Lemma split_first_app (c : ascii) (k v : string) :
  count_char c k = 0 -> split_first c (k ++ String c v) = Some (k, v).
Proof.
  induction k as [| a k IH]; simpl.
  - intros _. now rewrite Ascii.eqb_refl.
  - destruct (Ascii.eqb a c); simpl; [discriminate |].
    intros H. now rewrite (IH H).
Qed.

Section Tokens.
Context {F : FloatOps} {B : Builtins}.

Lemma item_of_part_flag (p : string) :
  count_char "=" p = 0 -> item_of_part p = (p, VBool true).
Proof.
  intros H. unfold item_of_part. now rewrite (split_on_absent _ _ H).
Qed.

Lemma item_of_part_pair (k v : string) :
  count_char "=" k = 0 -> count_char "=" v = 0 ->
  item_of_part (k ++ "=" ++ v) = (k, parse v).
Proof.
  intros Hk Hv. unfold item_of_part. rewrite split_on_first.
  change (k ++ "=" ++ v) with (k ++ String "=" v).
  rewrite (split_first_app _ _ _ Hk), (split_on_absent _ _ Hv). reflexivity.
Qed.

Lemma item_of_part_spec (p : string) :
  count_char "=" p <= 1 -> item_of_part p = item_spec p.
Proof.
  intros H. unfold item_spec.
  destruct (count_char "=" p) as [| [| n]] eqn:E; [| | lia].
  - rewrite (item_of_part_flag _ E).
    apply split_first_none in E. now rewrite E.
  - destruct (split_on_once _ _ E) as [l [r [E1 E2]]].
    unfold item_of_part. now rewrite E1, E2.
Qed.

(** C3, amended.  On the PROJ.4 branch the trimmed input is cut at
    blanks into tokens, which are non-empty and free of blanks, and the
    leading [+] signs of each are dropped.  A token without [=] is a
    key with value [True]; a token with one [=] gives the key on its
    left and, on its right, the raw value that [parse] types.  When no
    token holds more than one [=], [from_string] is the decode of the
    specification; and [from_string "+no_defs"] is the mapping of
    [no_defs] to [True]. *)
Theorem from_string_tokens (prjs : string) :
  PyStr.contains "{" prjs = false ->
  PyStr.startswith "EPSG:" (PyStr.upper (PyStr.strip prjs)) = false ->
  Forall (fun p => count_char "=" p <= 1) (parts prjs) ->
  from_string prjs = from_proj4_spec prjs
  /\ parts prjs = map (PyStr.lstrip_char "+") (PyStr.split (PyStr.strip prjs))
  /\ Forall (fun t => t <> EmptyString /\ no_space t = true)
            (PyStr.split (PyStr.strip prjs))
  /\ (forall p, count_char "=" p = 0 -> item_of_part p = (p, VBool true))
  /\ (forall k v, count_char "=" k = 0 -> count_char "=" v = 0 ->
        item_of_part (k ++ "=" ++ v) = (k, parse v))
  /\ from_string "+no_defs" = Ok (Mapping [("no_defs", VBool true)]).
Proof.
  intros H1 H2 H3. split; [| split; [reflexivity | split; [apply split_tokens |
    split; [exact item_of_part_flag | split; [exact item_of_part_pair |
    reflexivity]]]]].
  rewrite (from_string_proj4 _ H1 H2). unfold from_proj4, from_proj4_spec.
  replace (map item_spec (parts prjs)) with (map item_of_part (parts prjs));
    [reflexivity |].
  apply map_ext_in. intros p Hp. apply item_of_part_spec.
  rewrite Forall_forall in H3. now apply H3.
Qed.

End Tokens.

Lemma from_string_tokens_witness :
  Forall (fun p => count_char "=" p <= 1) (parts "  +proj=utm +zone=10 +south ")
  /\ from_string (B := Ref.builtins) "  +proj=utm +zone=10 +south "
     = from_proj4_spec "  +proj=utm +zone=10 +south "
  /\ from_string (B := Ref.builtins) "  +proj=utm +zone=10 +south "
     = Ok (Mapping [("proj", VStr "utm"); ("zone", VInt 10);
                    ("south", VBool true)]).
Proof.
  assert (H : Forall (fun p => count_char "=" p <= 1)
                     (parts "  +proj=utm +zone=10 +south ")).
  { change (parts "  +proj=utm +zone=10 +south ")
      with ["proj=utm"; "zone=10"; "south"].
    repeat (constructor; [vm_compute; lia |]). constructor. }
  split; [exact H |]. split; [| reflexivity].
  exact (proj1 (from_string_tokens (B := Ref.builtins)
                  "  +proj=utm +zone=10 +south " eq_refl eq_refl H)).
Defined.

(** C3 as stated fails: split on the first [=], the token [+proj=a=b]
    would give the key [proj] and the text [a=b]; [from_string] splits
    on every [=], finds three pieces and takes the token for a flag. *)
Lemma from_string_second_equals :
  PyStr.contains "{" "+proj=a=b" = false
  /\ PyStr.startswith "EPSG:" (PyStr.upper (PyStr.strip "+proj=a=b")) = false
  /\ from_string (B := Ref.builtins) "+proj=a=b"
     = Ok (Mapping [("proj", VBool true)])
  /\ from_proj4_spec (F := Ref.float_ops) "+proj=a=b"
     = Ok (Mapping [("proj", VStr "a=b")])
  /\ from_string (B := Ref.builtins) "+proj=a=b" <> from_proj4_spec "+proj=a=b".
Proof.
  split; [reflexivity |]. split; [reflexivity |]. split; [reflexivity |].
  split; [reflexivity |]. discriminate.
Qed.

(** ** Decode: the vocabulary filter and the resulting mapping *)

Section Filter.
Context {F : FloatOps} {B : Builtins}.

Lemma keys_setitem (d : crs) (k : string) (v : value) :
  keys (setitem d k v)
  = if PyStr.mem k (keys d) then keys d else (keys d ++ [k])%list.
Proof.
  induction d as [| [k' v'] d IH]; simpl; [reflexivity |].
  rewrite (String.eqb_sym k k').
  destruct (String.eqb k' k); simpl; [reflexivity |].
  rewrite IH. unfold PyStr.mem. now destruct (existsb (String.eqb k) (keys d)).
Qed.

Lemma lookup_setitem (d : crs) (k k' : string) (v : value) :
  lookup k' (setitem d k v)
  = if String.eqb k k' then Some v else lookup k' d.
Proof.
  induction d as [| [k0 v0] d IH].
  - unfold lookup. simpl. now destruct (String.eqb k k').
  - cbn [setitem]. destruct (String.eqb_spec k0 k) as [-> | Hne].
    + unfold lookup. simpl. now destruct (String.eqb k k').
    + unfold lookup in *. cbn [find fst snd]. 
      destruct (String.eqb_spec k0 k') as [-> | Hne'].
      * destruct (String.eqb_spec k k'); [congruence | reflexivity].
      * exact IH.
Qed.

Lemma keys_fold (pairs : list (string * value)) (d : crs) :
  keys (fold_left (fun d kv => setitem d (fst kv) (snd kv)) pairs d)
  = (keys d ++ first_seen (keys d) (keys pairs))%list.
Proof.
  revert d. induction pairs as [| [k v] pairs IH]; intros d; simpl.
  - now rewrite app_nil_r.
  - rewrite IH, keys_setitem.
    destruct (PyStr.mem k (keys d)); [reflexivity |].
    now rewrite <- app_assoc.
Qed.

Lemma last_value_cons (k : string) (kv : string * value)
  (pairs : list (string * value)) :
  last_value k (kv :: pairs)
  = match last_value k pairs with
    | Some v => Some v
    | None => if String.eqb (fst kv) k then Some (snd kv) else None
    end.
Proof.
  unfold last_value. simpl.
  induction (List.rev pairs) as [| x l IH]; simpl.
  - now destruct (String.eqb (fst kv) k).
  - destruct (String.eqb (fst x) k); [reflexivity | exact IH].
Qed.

______________________________

Take every line from the listing above that includes the word "PyStr" and copy it.

→ YOUR SOLUTION
  PyStr.contains "{" prjs = false ->
  PyStr.startswith "EPSG:" (PyStr.upper (PyStr.strip prjs)) = false ->
  /\ parts prjs = map (PyStr.lstrip_char "+") (PyStr.split (PyStr.strip prjs))
            (PyStr.split (PyStr.strip prjs))
  PyStr.contains "{" "+proj=a=b" = false
  /\ PyStr.startswith "EPSG:" (PyStr.upper (PyStr.strip "+proj=a=b")) = false
  = if PyStr.mem k (keys d) then keys d else (keys d ++ [k])%list.
  rewrite IH. unfold PyStr.mem. now destruct (existsb (String.eqb k) (keys d)).
    destruct (PyStr.mem k (keys d)); [reflexivity |].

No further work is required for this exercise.